INSTRUCTIONS TO FOLLOW » Each entry in the listing below should be restated word for word.

BEGIN SUPPLIED MATERIAL

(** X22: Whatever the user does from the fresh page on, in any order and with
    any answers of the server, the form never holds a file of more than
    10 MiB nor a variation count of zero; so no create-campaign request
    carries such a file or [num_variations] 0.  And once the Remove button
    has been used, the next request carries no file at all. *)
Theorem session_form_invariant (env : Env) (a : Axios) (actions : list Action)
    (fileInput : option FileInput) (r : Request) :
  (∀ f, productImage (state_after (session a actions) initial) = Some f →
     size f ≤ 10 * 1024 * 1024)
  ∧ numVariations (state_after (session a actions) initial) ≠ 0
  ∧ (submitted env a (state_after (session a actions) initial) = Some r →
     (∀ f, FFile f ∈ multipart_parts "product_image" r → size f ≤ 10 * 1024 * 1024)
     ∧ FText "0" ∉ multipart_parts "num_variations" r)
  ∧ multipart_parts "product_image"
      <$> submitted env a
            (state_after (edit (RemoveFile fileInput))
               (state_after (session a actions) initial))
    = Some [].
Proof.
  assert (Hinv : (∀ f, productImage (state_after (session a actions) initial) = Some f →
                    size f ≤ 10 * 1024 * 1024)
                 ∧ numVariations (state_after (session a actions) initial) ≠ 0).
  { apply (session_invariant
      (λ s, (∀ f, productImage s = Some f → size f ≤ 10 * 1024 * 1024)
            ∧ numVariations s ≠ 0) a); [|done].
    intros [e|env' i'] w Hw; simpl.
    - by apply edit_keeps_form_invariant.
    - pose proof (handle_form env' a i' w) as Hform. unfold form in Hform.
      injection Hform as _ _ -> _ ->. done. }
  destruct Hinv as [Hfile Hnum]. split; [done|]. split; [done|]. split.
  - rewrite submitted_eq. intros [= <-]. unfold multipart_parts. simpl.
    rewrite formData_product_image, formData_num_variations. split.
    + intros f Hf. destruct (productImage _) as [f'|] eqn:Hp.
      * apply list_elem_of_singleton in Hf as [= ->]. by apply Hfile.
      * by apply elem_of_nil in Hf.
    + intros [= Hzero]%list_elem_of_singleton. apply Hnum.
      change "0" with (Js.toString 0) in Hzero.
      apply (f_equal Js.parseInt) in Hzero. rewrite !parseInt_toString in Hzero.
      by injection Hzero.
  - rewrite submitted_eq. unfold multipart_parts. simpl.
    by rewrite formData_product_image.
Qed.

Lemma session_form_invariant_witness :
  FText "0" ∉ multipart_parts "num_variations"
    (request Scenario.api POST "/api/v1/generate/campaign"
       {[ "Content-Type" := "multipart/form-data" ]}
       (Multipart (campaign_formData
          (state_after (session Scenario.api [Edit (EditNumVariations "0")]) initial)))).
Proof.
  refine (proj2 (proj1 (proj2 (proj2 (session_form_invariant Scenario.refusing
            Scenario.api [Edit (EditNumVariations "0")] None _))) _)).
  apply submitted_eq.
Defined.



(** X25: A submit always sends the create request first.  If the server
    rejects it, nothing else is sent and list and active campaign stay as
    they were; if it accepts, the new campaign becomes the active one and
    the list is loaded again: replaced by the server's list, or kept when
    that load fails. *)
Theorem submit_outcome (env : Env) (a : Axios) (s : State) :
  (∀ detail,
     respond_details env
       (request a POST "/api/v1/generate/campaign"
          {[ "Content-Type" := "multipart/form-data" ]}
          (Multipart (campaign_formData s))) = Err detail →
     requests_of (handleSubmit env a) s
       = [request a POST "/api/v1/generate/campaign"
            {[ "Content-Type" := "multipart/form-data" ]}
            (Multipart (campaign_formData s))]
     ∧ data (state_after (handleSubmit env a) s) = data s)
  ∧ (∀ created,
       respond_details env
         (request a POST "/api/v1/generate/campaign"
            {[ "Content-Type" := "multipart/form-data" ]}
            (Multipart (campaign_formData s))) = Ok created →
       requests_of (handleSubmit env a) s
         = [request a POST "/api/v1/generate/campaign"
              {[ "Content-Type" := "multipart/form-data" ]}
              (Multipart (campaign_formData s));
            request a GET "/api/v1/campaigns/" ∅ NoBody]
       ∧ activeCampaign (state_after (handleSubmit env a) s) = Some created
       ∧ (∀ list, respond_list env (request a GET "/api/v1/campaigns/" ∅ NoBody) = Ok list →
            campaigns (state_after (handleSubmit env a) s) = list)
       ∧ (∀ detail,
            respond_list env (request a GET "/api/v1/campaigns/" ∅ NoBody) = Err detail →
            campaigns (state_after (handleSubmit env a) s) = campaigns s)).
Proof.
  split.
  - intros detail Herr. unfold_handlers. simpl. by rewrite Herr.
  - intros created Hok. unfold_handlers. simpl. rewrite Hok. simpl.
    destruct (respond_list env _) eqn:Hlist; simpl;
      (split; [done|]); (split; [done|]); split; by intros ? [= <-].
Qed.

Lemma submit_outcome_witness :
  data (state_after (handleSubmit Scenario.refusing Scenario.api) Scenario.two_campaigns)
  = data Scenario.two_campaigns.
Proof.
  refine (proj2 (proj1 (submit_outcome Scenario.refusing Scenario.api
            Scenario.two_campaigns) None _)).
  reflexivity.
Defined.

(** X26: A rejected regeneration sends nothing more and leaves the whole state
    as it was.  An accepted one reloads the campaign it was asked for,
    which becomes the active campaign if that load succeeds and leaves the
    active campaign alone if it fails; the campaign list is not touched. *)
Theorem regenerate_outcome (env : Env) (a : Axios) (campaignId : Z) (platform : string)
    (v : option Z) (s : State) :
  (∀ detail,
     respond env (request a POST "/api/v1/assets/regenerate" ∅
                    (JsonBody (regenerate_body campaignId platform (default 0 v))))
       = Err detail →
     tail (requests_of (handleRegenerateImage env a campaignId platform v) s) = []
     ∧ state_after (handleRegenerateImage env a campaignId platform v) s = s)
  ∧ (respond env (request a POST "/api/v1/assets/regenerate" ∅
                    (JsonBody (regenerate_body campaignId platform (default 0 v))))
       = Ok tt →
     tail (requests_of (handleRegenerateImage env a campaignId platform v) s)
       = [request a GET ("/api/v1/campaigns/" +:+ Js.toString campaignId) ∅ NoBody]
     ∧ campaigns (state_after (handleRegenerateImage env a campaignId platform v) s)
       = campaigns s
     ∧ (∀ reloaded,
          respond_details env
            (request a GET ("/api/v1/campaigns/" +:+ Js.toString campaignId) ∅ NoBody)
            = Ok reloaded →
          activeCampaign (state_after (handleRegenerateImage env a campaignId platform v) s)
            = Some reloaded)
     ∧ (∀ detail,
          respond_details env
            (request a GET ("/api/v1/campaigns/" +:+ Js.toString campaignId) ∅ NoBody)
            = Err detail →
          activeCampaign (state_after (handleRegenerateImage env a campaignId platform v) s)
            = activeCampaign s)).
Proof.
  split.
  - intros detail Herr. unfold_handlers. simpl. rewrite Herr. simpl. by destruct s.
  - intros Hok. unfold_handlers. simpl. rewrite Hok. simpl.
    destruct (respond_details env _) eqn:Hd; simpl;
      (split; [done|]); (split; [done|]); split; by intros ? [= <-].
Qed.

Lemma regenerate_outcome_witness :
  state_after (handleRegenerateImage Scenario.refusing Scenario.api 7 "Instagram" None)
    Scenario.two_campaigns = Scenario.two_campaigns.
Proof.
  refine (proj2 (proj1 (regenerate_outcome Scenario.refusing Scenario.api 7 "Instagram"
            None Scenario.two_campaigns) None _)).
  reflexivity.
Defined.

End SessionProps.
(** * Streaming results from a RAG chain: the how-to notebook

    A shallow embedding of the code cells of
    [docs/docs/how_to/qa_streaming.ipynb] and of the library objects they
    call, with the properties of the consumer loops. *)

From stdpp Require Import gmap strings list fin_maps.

END SUPPLIED MATERIAL

TASK RESPONSE »
(** X22: Whatever the user does from the fresh page on, in any order and with
    any answers of the server, the form never holds a file of more than
    10 MiB nor a variation count of zero; so no create-campaign request
    carries such a file or [num_variations] 0.  And once the Remove button
    has been used, the next request carries no file at all. *)
Theorem session_form_invariant (env : Env) (a : Axios) (actions : list Action)
    (fileInput : option FileInput) (r : Request) :
  (∀ f, productImage (state_after (session a actions) initial) = Some f →
     size f ≤ 10 * 1024 * 1024)
  ∧ numVariations (state_after (session a actions) initial) ≠ 0
  ∧ (submitted env a (state_after (session a actions) initial) = Some r →
     (∀ f, FFile f ∈ multipart_parts "product_image" r → size f ≤ 10 * 1024 * 1024)
     ∧ FText "0" ∉ multipart_parts "num_variations" r)
  ∧ multipart_parts "product_image"
      <$> submitted env a
            (state_after (edit (RemoveFile fileInput))
               (state_after (session a actions) initial))
    = Some [].
Proof.
  assert (Hinv : (∀ f, productImage (state_after (session a actions) initial) = Some f →
                    size f ≤ 10 * 1024 * 1024)
                 ∧ numVariations (state_after (session a actions) initial) ≠ 0).
  { apply (session_invariant
      (λ s, (∀ f, productImage s = Some f → size f ≤ 10 * 1024 * 1024)
            ∧ numVariations s ≠ 0) a); [|done].
    intros [e|env' i'] w Hw; simpl.
    - by apply edit_keeps_form_invariant.
    - pose proof (handle_form env' a i' w) as Hform. unfold form in Hform.
      injection Hform as _ _ -> _ ->. done. }
  destruct Hinv as [Hfile Hnum]. split; [done|]. split; [done|]. split.
  - rewrite submitted_eq. intros [= <-]. unfold multipart_parts. simpl.
    rewrite formData_product_image, formData_num_variations. split.
    + intros f Hf. destruct (productImage _) as [f'|] eqn:Hp.
      * apply list_elem_of_singleton in Hf as [= ->]. by apply Hfile.
      * by apply elem_of_nil in Hf.
    + intros [= Hzero]%list_elem_of_singleton. apply Hnum.
      change "0" with (Js.toString 0) in Hzero.
      apply (f_equal Js.parseInt) in Hzero. rewrite !parseInt_toString in Hzero.
      by injection Hzero.
  - rewrite submitted_eq. unfold multipart_parts. simpl.
    by rewrite formData_product_image.
Qed.

Lemma session_form_invariant_witness :
  FText "0" ∉ multipart_parts "num_variations"
    (request Scenario.api POST "/api/v1/generate/campaign"
       {[ "Content-Type" := "multipart/form-data" ]}
       (Multipart (campaign_formData
          (state_after (session Scenario.api [Edit (EditNumVariations "0")]) initial)))).
Proof.
  refine (proj2 (proj1 (proj2 (proj2 (session_form_invariant Scenario.refusing
            Scenario.api [Edit (EditNumVariations "0")] None _))) _)).
  apply submitted_eq.
Defined.



(** X25: A submit always sends the create request first.  If the server
    rejects it, nothing else is sent and list and active campaign stay as
    they were; if it accepts, the new campaign becomes the active one and
    the list is loaded again: replaced by the server's list, or kept when
    that load fails. *)
Theorem submit_outcome (env : Env) (a : Axios) (s : State) :
  (∀ detail,
     respond_details env
       (request a POST "/api/v1/generate/campaign"
          {[ "Content-Type" := "multipart/form-data" ]}
          (Multipart (campaign_formData s))) = Err detail →
     requests_of (handleSubmit env a) s
       = [request a POST "/api/v1/generate/campaign"
            {[ "Content-Type" := "multipart/form-data" ]}
            (Multipart (campaign_formData s))]
     ∧ data (state_after (handleSubmit env a) s) = data s)
  ∧ (∀ created,
       respond_details env
         (request a POST "/api/v1/generate/campaign"
            {[ "Content-Type" := "multipart/form-data" ]}
            (Multipart (campaign_formData s))) = Ok created →
       requests_of (handleSubmit env a) s
         = [request a POST "/api/v1/generate/campaign"
              {[ "Content-Type" := "multipart/form-data" ]}
              (Multipart (campaign_formData s));
            request a GET "/api/v1/campaigns/" ∅ NoBody]
       ∧ activeCampaign (state_after (handleSubmit env a) s) = Some created
       ∧ (∀ list, respond_list env (request a GET "/api/v1/campaigns/" ∅ NoBody) = Ok list →
            campaigns (state_after (handleSubmit env a) s) = list)
       ∧ (∀ detail,
            respond_list env (request a GET "/api/v1/campaigns/" ∅ NoBody) = Err detail →
            campaigns (state_after (handleSubmit env a) s) = campaigns s)).
Proof.
  split.
  - intros detail Herr. unfold_handlers. simpl. by rewrite Herr.
  - intros created Hok. unfold_handlers. simpl. rewrite Hok. simpl.
    destruct (respond_list env _) eqn:Hlist; simpl;
      (split; [done|]); (split; [done|]); split; by intros ? [= <-].
Qed.

Lemma submit_outcome_witness :
  data (state_after (handleSubmit Scenario.refusing Scenario.api) Scenario.two_campaigns)
  = data Scenario.two_campaigns.
Proof.
  refine (proj2 (proj1 (submit_outcome Scenario.refusing Scenario.api
            Scenario.two_campaigns) None _)).
  reflexivity.
Defined.

(** X26: A rejected regeneration sends nothing more and leaves the whole state
    as it was.  An accepted one reloads the campaign it was asked for,
    which becomes the active campaign if that load succeeds and leaves the
    active campaign alone if it fails; the campaign list is not touched. *)
Theorem regenerate_outcome (env : Env) (a : Axios) (campaignId : Z) (platform : string)
    (v : option Z) (s : State) :
  (∀ detail,
     respond env (request a POST "/api/v1/assets/regenerate" ∅
                    (JsonBody (regenerate_body campaignId platform (default 0 v))))
       = Err detail →
     tail (requests_of (handleRegenerateImage env a campaignId platform v) s) = []
     ∧ state_after (handleRegenerateImage env a campaignId platform v) s = s)
  ∧ (respond env (request a POST "/api/v1/assets/regenerate" ∅
                    (JsonBody (regenerate_body campaignId platform (default 0 v))))
       = Ok tt →
     tail (requests_of (handleRegenerateImage env a campaignId platform v) s)
       = [request a GET ("/api/v1/campaigns/" +:+ Js.toString campaignId) ∅ NoBody]
     ∧ campaigns (state_after (handleRegenerateImage env a campaignId platform v) s)
       = campaigns s
     ∧ (∀ reloaded,
          respond_details env
            (request a GET ("/api/v1/campaigns/" +:+ Js.toString campaignId) ∅ NoBody)
            = Ok reloaded →
          activeCampaign (state_after (handleRegenerateImage env a campaignId platform v) s)
            = Some reloaded)
     ∧ (∀ detail,
          respond_details env
            (request a GET ("/api/v1/campaigns/" +:+ Js.toString campaignId) ∅ NoBody)
            = Err detail →
          activeCampaign (state_after (handleRegenerateImage env a campaignId platform v) s)
            = activeCampaign s)).
Proof.
  split.
  - intros detail Herr. unfold_handlers. simpl. rewrite Herr. simpl. by destruct s.
  - intros Hok. unfold_handlers. simpl. rewrite Hok. simpl.
    destruct (respond_details env _) eqn:Hd; simpl;
      (split; [done|]); (split; [done|]); split; by intros ? [= <-].
Qed.

Lemma regenerate_outcome_witness :
  state_after (handleRegenerateImage Scenario.refusing Scenario.api 7 "Instagram" None)
    Scenario.two_campaigns = Scenario.two_campaigns.
Proof.
  refine (proj2 (proj1 (regenerate_outcome Scenario.refusing Scenario.api 7 "Instagram"
            None Scenario.two_campaigns) None _)).
  reflexivity.
Defined.

End SessionProps.
(** * Streaming results from a RAG chain: the how-to notebook

    A shallow embedding of the code cells of
    [docs/docs/how_to/qa_streaming.ipynb] and of the library objects they
    call, with the properties of the consumer loops. *)

From stdpp Require Import gmap strings list fin_maps.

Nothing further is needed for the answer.